G-Star RAW: Becoming one of the world's most sustainable denim brands
A mecca of fashion in the heart of Amsterdam
G-Star RAW’s Rem Koolhaas designed headquarters are a mecca to fashion. A pantheon in the worship of clothes. Head through the formidable building’s entrance and the first thing you’ll see is jeans, shirts, shorts and skirts: hung on the walls, displayed as art and worn by the firm’s super-stylish employees. Venture into the basement and you’ll find G-Star’s archive, a collection of more than 35,000 pieces, including everything from original clothing and work wear to submarine escape suits and classic denim jackets.
Despite these treasures, the piece that symbolises the firm’s journey the most sits at the end of its RAW for the Planet Journey exhibition. Walk past the pictures of the abandoned children that the denim firm’s GSRD Foundation has helped and its range of EarthColors jeans that have been dyed using upcycled plant waste and you’ll find it. Hung on a wall is the G-Star Elwood RFTPi jean, the most sustainable jeans the company has ever made.
Becoming one of the world's most sustainable denim companies
Frouke Bruinsma, G-Star’s Sustainability & Communications Director at the time of this interview, explains G-Star’s Most Sustainable Jeans Ever.
“For me, these jeans are my proudest achievement. They are the culmination of everything that we’ve done before, of everything we have learned over the years. To make them, we created the cleanest indigo technology ever alongside textile dyeing company Dystar and denim manufacturer Artistic Milliners. They also feature eco-finished metal buttons and a washing process where 98% of the water used is recycled and the rest evaporates, leaving no water to be discharged into the local environment."

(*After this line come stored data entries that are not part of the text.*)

(** What [handleDeviceRemoval] does when the scan finds the pair at
    [p], after [before]. *)
Lemma handleDeviceRemoval_found (vid pid : Z) (w : World)
      (before after : list (option PortDescriptor)) (p : PortDescriptor) :
  ports (this w) = (before ++ Some p :: after)%list ->
  some_port vid pid before = Normal false ->
  same_device vid pid p = true ->
  handleDeviceRemoval vid pid w =
  (Normal tt,
   mkWorld (set_ports (before ++ after)%list (this w))
           (trace w ++ [Dispatch (removedDevice (Some p))])%list).
Proof.
  intros Hports Hb Hp. run. rewrite Hports, (findIndex_port_first _ _ _ _ _ Hb Hp). cbn.
  destruct (Z.of_nat (List.length before) =? -1) eqn:E; [apply Z.eqb_eq in E; lia|].
  cbn. rewrite Hports, Nat2Z.id, splice1_app. reflexivity.
Qed.

(** X1. [handleDeviceRemoval] for a pair that the registry, free of
    [null], does not hold: nothing changes and no event is dispatched. *)
Theorem handleDeviceRemoval_absent (vid pid : Z) (w : World) :
  registry_wf (this w) ->
  is_registered vid pid (ports (this w)) = false ->
  handleDeviceRemoval vid pid w = (Normal tt, w).
Proof.
  intros Hwf Hreg. run.
  rewrite (findIndex_port_absent vid pid (ports (this w))).
  - cbn. destruct w; reflexivity.
  - rewrite <- Hreg. apply some_port_wf. exact Hwf.
Qed.



(** X4. [handleDeviceRemoval] never removes a [null] entry: one that is
    in the registry before the call is in it after the call, whatever
    the pair asked for. *)
Theorem handleDeviceRemoval_keeps_null (vid pid : Z) (w : World) :
  In None (ports (this w)) ->
  In None (ports (this (snd (handleDeviceRemoval vid pid w)))).
Proof.
  intros Hin.
  destruct (findIndex_port vid pid (ports (this w))) as [i|e] eqn:Hfind.
  - destruct (Z.eq_dec i (-1)) as [->|Hi].
    + run. rewrite Hfind. exact Hin.
    + destruct (findIndex_port_found vid pid _ i Hfind Hi)
        as (before & p & after & Hports & _ & Hb & Hp).
      rewrite (handleDeviceRemoval_found vid pid w before after p Hports Hb Hp). cbn.
      rewrite Hports in Hin. apply in_app_or in Hin. apply in_or_app.
      destruct Hin as [Hin|[Hin|Hin]]; [now left|discriminate|now right].
  - run. rewrite Hfind. exact Hin.
Qed.

End Removal.

(** ** Further properties: what a call can change *)

Section Frame.

Variable Serial : Transport.
Variable vendorIdNames : Z -> option string.
Variable serialDevices : list (Z * Z).

Lemma set_ports_same (s : CapacitorSerialProtocol) : set_ports (ports s) s = s.
Proof. destruct s; reflexivity. Qed.

Lemma set_ports_twice (l l' : list (option PortDescriptor)) (s : CapacitorSerialProtocol) :
  set_ports l (set_ports l' s) = set_ports l s.
Proof. reflexivity. Qed.

(** A negotiation pass assigns no field but [ports]. *)
Lemma requestPermissionDevice_loop_only_ports (devices : list (Z * Z)) :
  forall (w : World) (r : Completion bool) (w' : World),
    requestPermissionDevice_loop Serial vendorIdNames devices w = (r, w') ->
    this w' = set_ports (ports (this w')) (this w).
Proof.
  induction devices as [|[vid pid] rest IH]; intros w r w' Hrun.
  - inversion Hrun; subst. symmetry. apply set_ports_same.
  - cbn [requestPermissionDevice_loop] in Hrun. unfold bind in Hrun.
    rewrite requestPermissionDevice_body_eq in Hrun.
    destruct (grants Serial (trace w) (vid, pid)).
    + destruct (some_port vid pid (ports (this w))) as [[|]|e] eqn:Hsome.
      * unfold ret in Hrun. inversion Hrun; subst. symmetry. apply set_ports_same.
      * destruct (handleNewDevice_fresh vendorIdNames vid pid (asked (vid, pid) w) Hsome)
          as (p & _ & _ & _ & Hn).
        rewrite Hn in Hrun. unfold ret in Hrun. inversion Hrun; subst r w'. reflexivity.
      * exact (IH _ _ _ Hrun).
    + exact (IH _ _ _ Hrun).
Qed.

Lemma requestPermissionDevice_only_ports (w : World) :
  let w' := snd (requestPermissionDevice Serial vendorIdNames serialDevices w) in
  this w' = set_ports (ports (this w')) (this w).
Proof.
  cbn zeta. unfold requestPermissionDevice.
  destruct (requestPermissionDevice_loop Serial vendorIdNames serialDevices w)
    as [r w'] eqn:Hrun.
  exact (requestPermissionDevice_loop_only_ports serialDevices w r w' Hrun).
Qed.

Lemma getDevices_only_ports (w : World) :
  let w' := snd (getDevices Serial vendorIdNames serialDevices w) in
  this w' = set_ports (ports (this w')) (this w).
Proof.
  cbn zeta. unfold getDevices, loadDevices, bind, gets, ret.
  destruct (0 <? Z.of_nat (List.length (ports (this w)))).
  - symmetry. apply set_ports_same.
  - pose proof (requestPermissionDevice_only_ports w) as H. cbn zeta in H.
    destruct (requestPermissionDevice Serial vendorIdNames serialDevices w) as [[b|e] w'];
      exact H.
Qed.
Lemma indexOf_bound pat s j :
  indexOf pat s = Some j → j + length pat ≤ length s.
Proof.
  revert j. induction s as [|c s IH]; intros j; simpl.
  - destruct (starts_with pat []) eqn:Hp; [|done].
    intros [= <-]. by apply starts_with_length in Hp.
  - destruct (starts_with pat (c :: s)) eqn:Hp.
    + intros [= <-]. by apply starts_with_length in Hp.
    + destruct (indexOf pat s) as [j'|]; [|done]. simpl.
      intros [= <-]. specialize (IH j' eq_refl). lia.
Qed.

(** [indexOf] finds the first occurrence. *)
Lemma indexOf_Some pat s j :
  indexOf pat s = Some j →
  first_occurrence pat s (take j s) (drop (j + length pat) s).
Proof.
  revert j. induction s as [|c s IH]; intros j; simpl.
  - destruct (starts_with pat []) eqn:Hp; [|done].
    intros [= <-]. apply starts_with_prefix in Hp as [r Hr].
    split; [|simpl; lia].
    simpl. destruct pat; [done|discriminate].
  - destruct (starts_with pat (c :: s)) eqn:Hp.
    + intros [= <-]. apply starts_with_prefix in Hp as [r Hr].
      split; [|simpl; lia]. simpl. rewrite Hr.
      by rewrite drop_app_length.
    + destruct (indexOf pat s) as [j'|] eqn:Hj; [|done].
      simpl. intros [= <-]. destruct (IH j' eq_refl) as [Heq Hmin].
      split.
      * simpl. by rewrite <- Heq.
      * intros l r Hlr. destruct l as [|c' l].
        { assert (starts_with pat (c :: s) = true) as Hst
            by (apply starts_with_prefix; eauto).
          congruence. }
        injection Hlr as -> Hs. apply Hmin in Hs.
        rewrite length_take in *. simpl. lia.
Qed.

(** [indexOf] answers -1 only when there is no occurrence. *)
Lemma indexOf_None pat s : indexOf pat s = None → ¬ occurs pat s.
Proof.
  induction s as [|c s IH]; simpl.
  - destruct (starts_with pat []) eqn:Hp; [done|]. intros _ (l & r & Hlr).
    assert (starts_with pat [] = true); [|congruence].
    apply starts_with_prefix. destruct l; [eauto|discriminate].
  - destruct (starts_with pat (c :: s)) eqn:Hp; [done|].
    destruct (indexOf pat s) eqn:Hj; [done|]. intros _ (l & r & Hlr).
    destruct l as [|c' l].
    + assert (starts_with pat (c :: s) = true); [|congruence].
      apply starts_with_prefix; eauto.
    + injection Hlr as -> Hs. apply IH; [done|]. by exists l, r.
Qed.

Lemma first_occurrence_indexOf pat s before after :
  first_occurrence pat s before after →
  indexOf pat s = Some (length before)
  ∧ before = take (length before) s
  ∧ after = drop (length before + length pat) s.
Proof.
  intros [Heq Hmin].
  destruct (indexOf pat s) as [j|] eqn:Hj.
  - pose proof (indexOf_Some _ _ _ Hj) as [Heq' Hmin'].
    pose proof (indexOf_bound _ _ _ Hj).
    assert (j = length before).
    { apply Hmin in Heq'. apply Hmin' in Heq.
      rewrite length_take in *. lia. }
    subst j. split; [done|]. rewrite Heq at 1 2.
    rewrite take_app_length. rewrite (assoc (++)), <- length_app.
    by rewrite drop_app_length.
  - exfalso. apply (indexOf_None _ _ Hj). by exists before, after.
Qed.

Lemma indexOf_empty sep : sep ≠ [] → indexOf sep [] = None.
Proof. by destruct sep. Qed.

(** More fuel than the length of the string changes nothing. *)
Lemma split_from_enough sep s fuel fuel' :
  sep ≠ [] → length s ≤ fuel → length s ≤ fuel' →
  split_from fuel sep s = split_from fuel' sep s.
Proof.
  intros Hsep. revert s fuel'.
  induction fuel as [|fuel IH]; intros s fuel' H1 H2.
  - destruct s; [|simpl in *; lia].
    destruct fuel'; [done|]. cbn [split_from]. by rewrite indexOf_empty.
  - cbn [split_from]. destruct (indexOf sep s) as [j|] eqn:Hj.
    + pose proof (indexOf_bound _ _ _ Hj).
      assert (0 < length sep) by (destruct sep; [done|simpl; lia]).
      destruct fuel' as [|fuel']; [lia|]. cbn [split_from]. rewrite Hj.
      f_equal. apply IH; rewrite length_drop; lia.
    + destruct fuel'; cbn [split_from]; [done|]. by rewrite Hj.
Qed.

(** The defining equation of [split]. *)
Lemma split_unfold sep s :
  sep ≠ [] →
  split sep s =
  match indexOf sep s with
  | None => [s]
  | Some j => take j s :: split sep (drop (j + length sep) s)
  end.
Proof.
  intros Hsep. unfold split. destruct s as [|c s].
  - by rewrite indexOf_empty.
  - cbn [length split_from].
    destruct (indexOf sep (c :: s)) as [j|] eqn:Hj; [|done]. f_equal.
    assert (0 < length sep) by (destruct sep; [done|simpl; lia]).
    apply split_from_enough; [done| |done].
    rewrite length_drop. simpl. lia.
Qed.

Lemma split_no_delimiter sep s :
  sep ≠ [] → ¬ occurs sep s → split sep s = [s].
Proof.
  intros Hsep Hno. rewrite split_unfold by done.
  destruct (indexOf sep s) as [j|] eqn:Hj; [|done].
  destruct Hno. apply indexOf_Some in Hj as [Hj _]. unfold occurs. eauto.
Qed.

(** The first two parts of a split: what stands before the first delimiter,
    and what stands between it and the next one. *)
Lemma split_first_two sep s before after segment :
  sep ≠ [] →
  first_occurrence sep s before after → up_to sep after segment →
  ∃ more, split sep s = before :: segment :: more.
Proof.
  intros Hsep Hfirst Hseg.
  apply first_occurrence_indexOf in Hfirst as (Hj & Hb & Ha).
  rewrite split_unfold, Hj, <- Hb, <- Ha by done.
  destruct Hseg as [[Hno ->]|[after' Hfirst']].
  - rewrite split_no_delimiter by done. by exists [].
  - apply first_occurrence_indexOf in Hfirst' as (Hj' & Hb' & _).
    rewrite split_unfold, Hj', <- Hb' by done. eauto.
Qed.

Lemma truthy_nonempty (text : jsstring) : truthy text = true ↔ text ≠ [].
Proof. by destruct text. Qed.

Lemma ok_or_nil {A} (outcome : result (list A)) :
  is_ok outcome = true → outcome = Ok (or_nil outcome).
Proof. by destruct outcome. Qed.

(** ** Trimming *)

Lemma trimStart_head (s : jsstring) c r :
  trimStart s = c :: r → is_white_space c = false.
Proof.
  induction s as [|c' s IH]; [done|]. cbn [trimStart].
  destruct (is_white_space c') eqn:Hc; [done|]. by intros [= <- _].
Qed.

Lemma trimStart_fixed (c : N) (r : jsstring) :
  is_white_space c = false → trimStart (c :: r) = c :: r.
Proof. intros Hc. cbn [trimStart]. by rewrite Hc. Qed.

Lemma trimStart_idemp (s : jsstring) : trimStart (trimStart s) = trimStart s.
Proof.
  destruct (trimStart s) as [|c r] eqn:Hs; [done|].
  apply trimStart_fixed. by eapply trimStart_head.
Qed.
Lemma UpdateProduct_replaces_record_witness :
  fields_present (Demo.kettle (Some (Sample.png 2048))) /\
  photo_within_bound (Demo.kettle (Some (Sample.png 2048))) /\
  exists w',
    response_of
      (run (@UpdateProduct Sample.externals 8%N
              (Demo.kettle (Some (Sample.png 2048)))) Demo.store) =
      Some (mkResponse 201
              (ProductBody "Product Updated Successfully"
                 (Some (mkProduct 8%N "Kettle" "Kettle" "for tea" 30 1%N 2
                                  (Some true)
                                  (mkPhoto (Some [x89; x50])
                                           (Some "image/png"))
                                  800)))) /\
    world_of
      (run (@UpdateProduct Sample.externals 8%N
              (Demo.kettle (Some (Sample.png 2048)))) Demo.store) = w' /\
    ids_of (products w') = ids_of (products Demo.store).
Proof.
  assert (Hf : fields_present (Demo.kettle (Some (Sample.png 2048))))
    by (repeat split; reflexivity).
  assert (Hb : photo_within_bound (Demo.kettle (Some (Sample.png 2048))))
    by (cbn; lia).
  split; [exact Hf|]. split; [exact Hb|].
  destruct (@UpdateProduct_replaces_record Sample.externals Demo.store 8%N
              (Demo.kettle (Some (Sample.png 2048)))
              (mkCast "Kettle" "Kettle" "for tea" 30 1%N 2 (Some true))
              Demo.hose
              (mkPhoto (Some [x89; x50]) (Some "image/png"))
              Hf Hb eq_refl eq_refl eq_refl)
    as [w' [Hrun [_ [_ [_ [_ [_ [Hids _]]]]]]]].
  exists w'. rewrite Hrun. repeat split. exact Hids.
Defined.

The Dutch firm is a shining example of a company working in one of the most polluting industries in the world and doing everything it can to change it from within. It started around 2006 when G-Star implemented its first Supplier Code of Conduct, which set out the social and environmental standards it expected each factory it worked with to meet. “At that time, we were growing at a fast pace and realised that we needed to show our responsibility to our non-profit organsations. In the Netherlands and Europe, there wasn’t much going on in terms of sustainability. We really had to go to the US to learn more about it.”
But it wasn’t until G-Star’s 2010 RAW Sustainable line that the sustainable commercial product journey really started. Comprised of three sub-programmes, RAW Organic, RAW Nettle and RAW Recycled, the collection used recycled and organic materials. Following a plan of Raw Responsibility, they continue to push themselves to meet increasing targets of sustainability. For example, by 2025 they pledge that 75% of their collection will be made from recycled, organic, bio-based or compostable materials.
G-Star also created the RAW for the Oceans collection from plastic waste reclaimed from the shorelines and oceans and developed sustainable dyes made from recycled plant waste. Even G-Star’s Rem Koolhaas designed Amsterdam headquarters, inspired by an aeroplane hangar, has several sustainable features, including a thermal-storage system and triple glazing.
Creating the most sustainable jeans ever
To test just how sustainable the jeans are, G-Star asked for the denim fabric used to make them to be tested by the most rigorous test available – at the non-for-profit Cradle To Cradle Products Innovation Institute, the only certification designed for circular product economy. After testing, the fabric was awarded a coveted Gold-level certification, the world’s first-ever gold standard awarded to a denim fabric.
How the future of fashion can go green
Not content with being a leader in sustainability, G-Star also shares its knowledge to help the wider-industry to be as green as possible. One way in which it does this is by sharing its innovations via Cradle to Cradle's Fashion Positive Materials Library, a database of their certified materials which is available online. “What we’re trying to do is to start a challenge with our competitors to do better and be more sustainable,” Bruinsma explains in a meeting room in the heart of G-Star’s headquarters, as designers cut out samples on tables just metres from where we are sat. “That’s a nice thing, as it means we’re all working towards the greater good. What’s great is that now many brands are working together. We can’t do it by ourselves.”